What is being asked ▸ Among the lines below, copy exactly those from the one with "Section Config." through the one with "Proof. apply config_says. Qed.", counting both ends.
---- Data
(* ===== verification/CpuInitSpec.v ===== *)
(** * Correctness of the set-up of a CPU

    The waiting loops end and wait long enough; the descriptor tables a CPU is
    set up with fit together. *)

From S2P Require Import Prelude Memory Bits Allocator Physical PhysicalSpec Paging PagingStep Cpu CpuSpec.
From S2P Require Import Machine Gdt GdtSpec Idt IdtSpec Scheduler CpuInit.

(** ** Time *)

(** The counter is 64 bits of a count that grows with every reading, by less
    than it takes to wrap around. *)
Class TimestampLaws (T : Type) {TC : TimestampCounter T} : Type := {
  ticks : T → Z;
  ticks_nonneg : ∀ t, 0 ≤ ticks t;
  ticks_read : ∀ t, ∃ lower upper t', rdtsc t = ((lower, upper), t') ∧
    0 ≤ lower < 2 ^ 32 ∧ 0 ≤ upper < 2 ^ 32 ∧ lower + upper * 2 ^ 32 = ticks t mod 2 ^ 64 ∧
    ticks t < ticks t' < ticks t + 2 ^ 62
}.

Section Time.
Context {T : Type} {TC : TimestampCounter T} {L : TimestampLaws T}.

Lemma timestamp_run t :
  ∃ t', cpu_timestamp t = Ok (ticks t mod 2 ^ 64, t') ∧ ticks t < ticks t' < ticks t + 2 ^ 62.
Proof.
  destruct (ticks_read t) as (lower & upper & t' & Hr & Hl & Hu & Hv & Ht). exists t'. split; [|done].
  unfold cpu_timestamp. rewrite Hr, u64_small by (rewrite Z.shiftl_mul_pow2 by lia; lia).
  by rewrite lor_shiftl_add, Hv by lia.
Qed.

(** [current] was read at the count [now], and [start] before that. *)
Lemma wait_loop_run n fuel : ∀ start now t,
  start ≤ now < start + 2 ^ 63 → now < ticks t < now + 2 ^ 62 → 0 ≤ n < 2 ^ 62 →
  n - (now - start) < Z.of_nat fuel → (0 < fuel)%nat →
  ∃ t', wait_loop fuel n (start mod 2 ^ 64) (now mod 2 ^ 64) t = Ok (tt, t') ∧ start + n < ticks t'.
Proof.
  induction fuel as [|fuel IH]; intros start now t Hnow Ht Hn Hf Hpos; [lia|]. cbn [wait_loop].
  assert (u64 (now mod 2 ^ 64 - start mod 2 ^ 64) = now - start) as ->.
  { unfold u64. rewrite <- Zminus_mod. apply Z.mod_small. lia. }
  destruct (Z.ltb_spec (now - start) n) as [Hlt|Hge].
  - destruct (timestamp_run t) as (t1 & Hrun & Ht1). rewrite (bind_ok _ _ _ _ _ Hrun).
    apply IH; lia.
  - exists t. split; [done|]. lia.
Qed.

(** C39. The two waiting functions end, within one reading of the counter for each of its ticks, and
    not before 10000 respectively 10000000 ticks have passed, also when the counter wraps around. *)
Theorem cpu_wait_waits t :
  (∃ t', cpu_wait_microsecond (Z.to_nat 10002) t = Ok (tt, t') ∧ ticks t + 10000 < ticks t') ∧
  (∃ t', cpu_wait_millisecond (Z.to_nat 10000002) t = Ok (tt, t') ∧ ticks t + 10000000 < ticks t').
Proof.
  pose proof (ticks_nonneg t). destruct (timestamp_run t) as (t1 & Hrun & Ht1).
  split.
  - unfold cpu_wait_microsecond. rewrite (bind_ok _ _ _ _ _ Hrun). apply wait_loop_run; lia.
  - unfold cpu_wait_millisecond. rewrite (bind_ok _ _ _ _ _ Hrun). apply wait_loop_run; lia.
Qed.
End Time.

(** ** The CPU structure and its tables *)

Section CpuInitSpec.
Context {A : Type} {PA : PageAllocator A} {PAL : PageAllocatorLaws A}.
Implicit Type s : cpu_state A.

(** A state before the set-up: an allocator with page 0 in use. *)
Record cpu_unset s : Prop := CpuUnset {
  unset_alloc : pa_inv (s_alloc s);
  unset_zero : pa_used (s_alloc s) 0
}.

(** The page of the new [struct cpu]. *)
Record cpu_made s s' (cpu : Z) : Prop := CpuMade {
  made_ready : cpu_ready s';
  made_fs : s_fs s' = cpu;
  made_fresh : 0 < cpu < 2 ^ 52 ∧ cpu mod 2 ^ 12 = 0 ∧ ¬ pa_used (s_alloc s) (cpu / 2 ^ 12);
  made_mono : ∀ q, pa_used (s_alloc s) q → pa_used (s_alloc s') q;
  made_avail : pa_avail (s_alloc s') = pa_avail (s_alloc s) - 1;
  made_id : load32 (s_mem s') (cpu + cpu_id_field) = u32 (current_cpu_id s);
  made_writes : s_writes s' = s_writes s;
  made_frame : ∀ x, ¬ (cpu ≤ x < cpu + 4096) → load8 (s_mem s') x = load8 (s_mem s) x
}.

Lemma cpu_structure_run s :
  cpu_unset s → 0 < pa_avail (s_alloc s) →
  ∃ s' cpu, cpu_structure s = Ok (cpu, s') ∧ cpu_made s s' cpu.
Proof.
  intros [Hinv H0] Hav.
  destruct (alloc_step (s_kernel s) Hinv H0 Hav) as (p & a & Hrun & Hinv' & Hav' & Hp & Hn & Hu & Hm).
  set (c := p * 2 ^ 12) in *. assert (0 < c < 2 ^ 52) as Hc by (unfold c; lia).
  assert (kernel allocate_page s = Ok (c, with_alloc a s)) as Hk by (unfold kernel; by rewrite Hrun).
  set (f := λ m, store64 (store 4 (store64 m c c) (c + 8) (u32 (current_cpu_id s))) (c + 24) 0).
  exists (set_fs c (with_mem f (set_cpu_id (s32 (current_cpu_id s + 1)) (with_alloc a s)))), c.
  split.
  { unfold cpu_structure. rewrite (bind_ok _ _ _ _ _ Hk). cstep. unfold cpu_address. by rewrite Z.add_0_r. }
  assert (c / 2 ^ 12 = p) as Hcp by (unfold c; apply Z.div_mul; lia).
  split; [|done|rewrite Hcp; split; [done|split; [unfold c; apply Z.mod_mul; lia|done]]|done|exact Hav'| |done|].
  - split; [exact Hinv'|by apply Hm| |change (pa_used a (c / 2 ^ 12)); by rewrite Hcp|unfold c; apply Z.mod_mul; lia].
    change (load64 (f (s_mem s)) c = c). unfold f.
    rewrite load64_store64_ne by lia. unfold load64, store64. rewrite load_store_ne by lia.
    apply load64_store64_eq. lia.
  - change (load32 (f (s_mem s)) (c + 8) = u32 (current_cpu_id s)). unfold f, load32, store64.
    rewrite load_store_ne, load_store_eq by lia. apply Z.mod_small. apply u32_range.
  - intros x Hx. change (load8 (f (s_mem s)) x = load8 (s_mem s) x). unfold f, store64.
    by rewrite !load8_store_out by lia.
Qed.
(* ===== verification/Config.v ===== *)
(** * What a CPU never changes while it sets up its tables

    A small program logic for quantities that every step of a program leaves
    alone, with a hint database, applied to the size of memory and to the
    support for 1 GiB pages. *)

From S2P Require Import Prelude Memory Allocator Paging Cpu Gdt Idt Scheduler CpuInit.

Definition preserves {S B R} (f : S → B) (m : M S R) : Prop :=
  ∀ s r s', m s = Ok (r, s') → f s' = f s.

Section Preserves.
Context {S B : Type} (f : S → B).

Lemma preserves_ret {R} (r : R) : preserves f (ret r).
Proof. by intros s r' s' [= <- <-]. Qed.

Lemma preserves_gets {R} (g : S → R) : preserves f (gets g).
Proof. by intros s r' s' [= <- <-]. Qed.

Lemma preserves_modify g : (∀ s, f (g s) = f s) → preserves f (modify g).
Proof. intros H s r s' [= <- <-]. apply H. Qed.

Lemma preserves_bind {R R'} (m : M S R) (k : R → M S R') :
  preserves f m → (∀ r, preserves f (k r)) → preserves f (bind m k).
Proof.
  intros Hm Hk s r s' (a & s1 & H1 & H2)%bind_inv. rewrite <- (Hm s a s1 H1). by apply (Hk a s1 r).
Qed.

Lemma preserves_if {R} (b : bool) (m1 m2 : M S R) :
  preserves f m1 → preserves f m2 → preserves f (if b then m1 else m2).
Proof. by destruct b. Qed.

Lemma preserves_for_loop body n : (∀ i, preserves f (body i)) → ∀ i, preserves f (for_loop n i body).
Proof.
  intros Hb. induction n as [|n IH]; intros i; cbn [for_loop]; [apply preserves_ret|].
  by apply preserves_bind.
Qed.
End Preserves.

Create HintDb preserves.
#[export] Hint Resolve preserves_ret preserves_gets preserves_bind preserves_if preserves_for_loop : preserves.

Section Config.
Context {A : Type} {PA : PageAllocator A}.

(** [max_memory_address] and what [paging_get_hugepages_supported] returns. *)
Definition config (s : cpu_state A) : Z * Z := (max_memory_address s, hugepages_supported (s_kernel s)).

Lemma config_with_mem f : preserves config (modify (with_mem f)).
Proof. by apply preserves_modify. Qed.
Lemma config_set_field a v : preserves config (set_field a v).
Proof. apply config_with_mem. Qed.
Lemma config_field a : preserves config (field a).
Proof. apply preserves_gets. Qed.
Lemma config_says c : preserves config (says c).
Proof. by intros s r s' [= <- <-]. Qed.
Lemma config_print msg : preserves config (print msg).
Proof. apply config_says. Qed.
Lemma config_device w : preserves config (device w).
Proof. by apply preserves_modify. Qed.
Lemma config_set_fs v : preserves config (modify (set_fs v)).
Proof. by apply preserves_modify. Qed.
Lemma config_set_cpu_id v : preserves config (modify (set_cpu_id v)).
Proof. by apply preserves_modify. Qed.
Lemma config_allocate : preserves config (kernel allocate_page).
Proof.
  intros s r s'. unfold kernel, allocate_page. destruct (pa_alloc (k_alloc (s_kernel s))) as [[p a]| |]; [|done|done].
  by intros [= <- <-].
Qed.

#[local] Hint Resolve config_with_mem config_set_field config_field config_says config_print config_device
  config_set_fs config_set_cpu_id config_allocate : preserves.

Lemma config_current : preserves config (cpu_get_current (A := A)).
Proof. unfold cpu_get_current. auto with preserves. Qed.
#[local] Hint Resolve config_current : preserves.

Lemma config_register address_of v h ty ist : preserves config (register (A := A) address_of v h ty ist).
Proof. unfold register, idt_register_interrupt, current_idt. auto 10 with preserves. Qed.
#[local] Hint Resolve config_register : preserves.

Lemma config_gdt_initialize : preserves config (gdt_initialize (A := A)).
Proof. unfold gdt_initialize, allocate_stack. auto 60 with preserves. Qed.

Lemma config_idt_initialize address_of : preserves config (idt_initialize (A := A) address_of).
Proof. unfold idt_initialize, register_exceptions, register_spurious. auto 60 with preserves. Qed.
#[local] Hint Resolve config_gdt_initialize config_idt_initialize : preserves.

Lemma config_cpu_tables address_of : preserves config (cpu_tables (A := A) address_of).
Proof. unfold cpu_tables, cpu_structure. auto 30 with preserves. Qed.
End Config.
--------
Response to the exercise ▸
Section Config.
Context {A : Type} {PA : PageAllocator A}.

(** [max_memory_address] and what [paging_get_hugepages_supported] returns. *)
Definition config (s : cpu_state A) : Z * Z := (max_memory_address s, hugepages_supported (s_kernel s)).

Lemma config_with_mem f : preserves config (modify (with_mem f)).
Proof. by apply preserves_modify. Qed.
Lemma config_set_field a v : preserves config (set_field a v).
Proof. apply config_with_mem. Qed.
Lemma config_field a : preserves config (field a).
Proof. apply preserves_gets. Qed.
Lemma config_says c : preserves config (says c).
Proof. by intros s r s' [= <- <-]. Qed.
Lemma config_print msg : preserves config (print msg).
Proof. apply config_says. Qed.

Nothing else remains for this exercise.